PROBLEM TO WORK ON → Find the line containing "arguments (captured URL". Retype it and every line after it through the end of the entries, exactly as written, with nothing added.

Stored data
Segment Open
(** X2. Identity resolution depends on the request through its
    ['ASB-AUTH'] cookie only, and on the provider's answer through its
    decoded body only: other cookies, the query parameters and the status
    of the answer change neither the resolved record nor the trace. *)
Theorem resolution_depends_on_cookie_and_body
    (E E' : externals) (request request' : HttpRequest) (w : list event) :
  COOKIES request' !! "ASB-AUTH" = COOKIES request !! "ASB-AUTH" ->
  (forall cookie,
     COOKIES request !! "ASB-AUTH" = Some cookie ->
     exists r r', info_answer E w cookie = inr r
                  /\ info_answer E' w cookie = inr r'
                  /\ resp_json r' = resp_json r) ->
  user_info_response E' request' w = user_info_response E request w.
Proof.
  intros Hsame Hbody.
  destruct (COOKIES request !! "ASB-AUTH") as [cookie |] eqn:Hc.
  - destruct (Hbody cookie eq_refl) as (r & r' & Hr & Hr' & Hjson).
    rewrite (resolve_with_cookie E' _ _ w Hsame),
      (resolve_with_cookie E _ _ w Hc), Hr, Hr', Hjson.
    reflexivity.
  - now rewrite (resolve_without_cookie E' _ w Hsame),
      (resolve_without_cookie E _ w Hc).
Qed.

Lemma resolution_depends_on_cookie_and_body_witness :
  user_info_response Cases.forbidding Cases.busy_member []
  = user_info_response Examples.mast Examples.member [].
Proof.
  apply (resolution_depends_on_cookie_and_body
           Examples.mast Cases.forbidding Examples.member Cases.busy_member []).
  - reflexivity.
  - intros cookie [= <-]. eexists. eexists. repeat split.
Defined.

(** X3. The gate tests the ['anon'] entry for its truth value, not for
    being [True] or [False]: with any entry that is false for [if]
    ([None], [0], the empty string, list or dict) the handler runs as for an
    authenticated caller, and with any other entry the caller takes the
    anonymous branch, which ends in the [NameError]. *)
Theorem auth_required_decides_by_truth_value
    (E : externals) (fn : HttpRequest -> pyval -> M HttpResponse)
    (request : HttpRequest) (w w' : list event) (user v : pyval) :
  user_info_response E request w = (Returned user, w') ->
  anon_of user = Some v ->
  auth_required E fn request ∅ w
  = if py_truthy v then (Raised (NameError "os"), w') else fn request user w'.
Proof.
  intros Hres Hanon. destruct (py_truthy v) eqn:Hv.
  - now apply auth_required_anonymous_raises with (user := user) (v := v).
  - now apply auth_required_falsy with (v := v).
Qed.

Lemma auth_required_decides_by_truth_value_witness :
  auth_required Cases.loose Examples.home Examples.member ∅ []
  = Examples.home Examples.member
      (PyDict [("ezid", PyStr "jdoe"); ("anon", PyNone)]) [info_call "s3cr3t"].
Proof.
  apply (auth_required_decides_by_truth_value
           Cases.loose Examples.home Examples.member [] [info_call "s3cr3t"]
           (PyDict [("ezid", PyStr "jdoe"); ("anon", PyNone)]) PyNone);
    reflexivity.
Defined.

(** X4. A view behind [auth_required] that is called with keyword
    arguments (captured URL parameters), none of them named ['request'],
    raises [TypeError] once the identity is resolved, for an anonymous and
    for an authenticated caller alike: [check_auth] accepts [request] and
    [user] only.  The handler does not run.  (A keyword named ['request']
    is refused by Python at the call of [user_info] itself, before the
    cookie is read.) *)
Theorem auth_required_refuses_keyword_arguments
    (E : externals) (request : HttpRequest) (kw : kwargs)
    (w w' : list event) (user : pyval) :
  kw <> ∅ ->
  kw !! "request" = None ->
  user_info_response E request w = (Returned user, w') ->
  exists msg, forall fn,
    auth_required E fn request kw w = (Raised (TypeError msg), w').
Proof.
  intros Hkw _ Hres.
  destruct (map_to_list kw) as [| [k x] rest] eqn:Hl.
  - apply map_to_list_empty_iff in Hl. contradiction.
  - eexists. intros fn. unfold auth_required, auth_required_in.
    rewrite auth_info_unfold, Hres, Hl. reflexivity.
Qed.

Lemma auth_required_refuses_keyword_arguments_witness :
  exists msg, forall fn,
    auth_required Examples.mast fn Examples.member {[ "pk" := PyStr "7" ]} []
    = (Raised (TypeError msg), [info_call "s3cr3t"]).
Proof.
  apply (auth_required_refuses_keyword_arguments
           Examples.mast Examples.member {[ "pk" := PyStr "7" ]}
           [] [info_call "s3cr3t"]
           (PyDict [("ezid", PyStr "jdoe"); ("anon", PyBool false)])).
  - intros Hempty.
    apply (f_equal (fun m : kwargs => m !! "pk")) in Hempty.
    rewrite lookup_singleton_eq, lookup_empty in Hempty. discriminate.
  - reflexivity.
  - reflexivity.
Defined.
Segment Closed
SOLUTION BELOW →
    arguments (captured URL parameters), none of them named ['request'],
    raises [TypeError] once the identity is resolved, for an anonymous and
    for an authenticated caller alike: [check_auth] accepts [request] and
    [user] only.  The handler does not run.  (A keyword named ['request']
    is refused by Python at the call of [user_info] itself, before the
    cookie is read.) *)
Theorem auth_required_refuses_keyword_arguments
    (E : externals) (request : HttpRequest) (kw : kwargs)
    (w w' : list event) (user : pyval) :
  kw <> ∅ ->
  kw !! "request" = None ->
  user_info_response E request w = (Returned user, w') ->
  exists msg, forall fn,
    auth_required E fn request kw w = (Raised (TypeError msg), w').
Proof.
  intros Hkw _ Hres.
  destruct (map_to_list kw) as [| [k x] rest] eqn:Hl.
  - apply map_to_list_empty_iff in Hl. contradiction.
  - eexists. intros fn. unfold auth_required, auth_required_in.
    rewrite auth_info_unfold, Hres, Hl. reflexivity.
Qed.

Lemma auth_required_refuses_keyword_arguments_witness :
  exists msg, forall fn,
    auth_required Examples.mast fn Examples.member {[ "pk" := PyStr "7" ]} []
    = (Raised (TypeError msg), [info_call "s3cr3t"]).
Proof.
  apply (auth_required_refuses_keyword_arguments
           Examples.mast Examples.member {[ "pk" := PyStr "7" ]}
           [] [info_call "s3cr3t"]
           (PyDict [("ezid", PyStr "jdoe"); ("anon", PyBool false)])).
  - intros Hempty.
    apply (f_equal (fun m : kwargs => m !! "pk")) in Hempty.
    rewrite lookup_singleton_eq, lookup_empty in Hempty. discriminate.
  - reflexivity.
  - reflexivity.
Defined.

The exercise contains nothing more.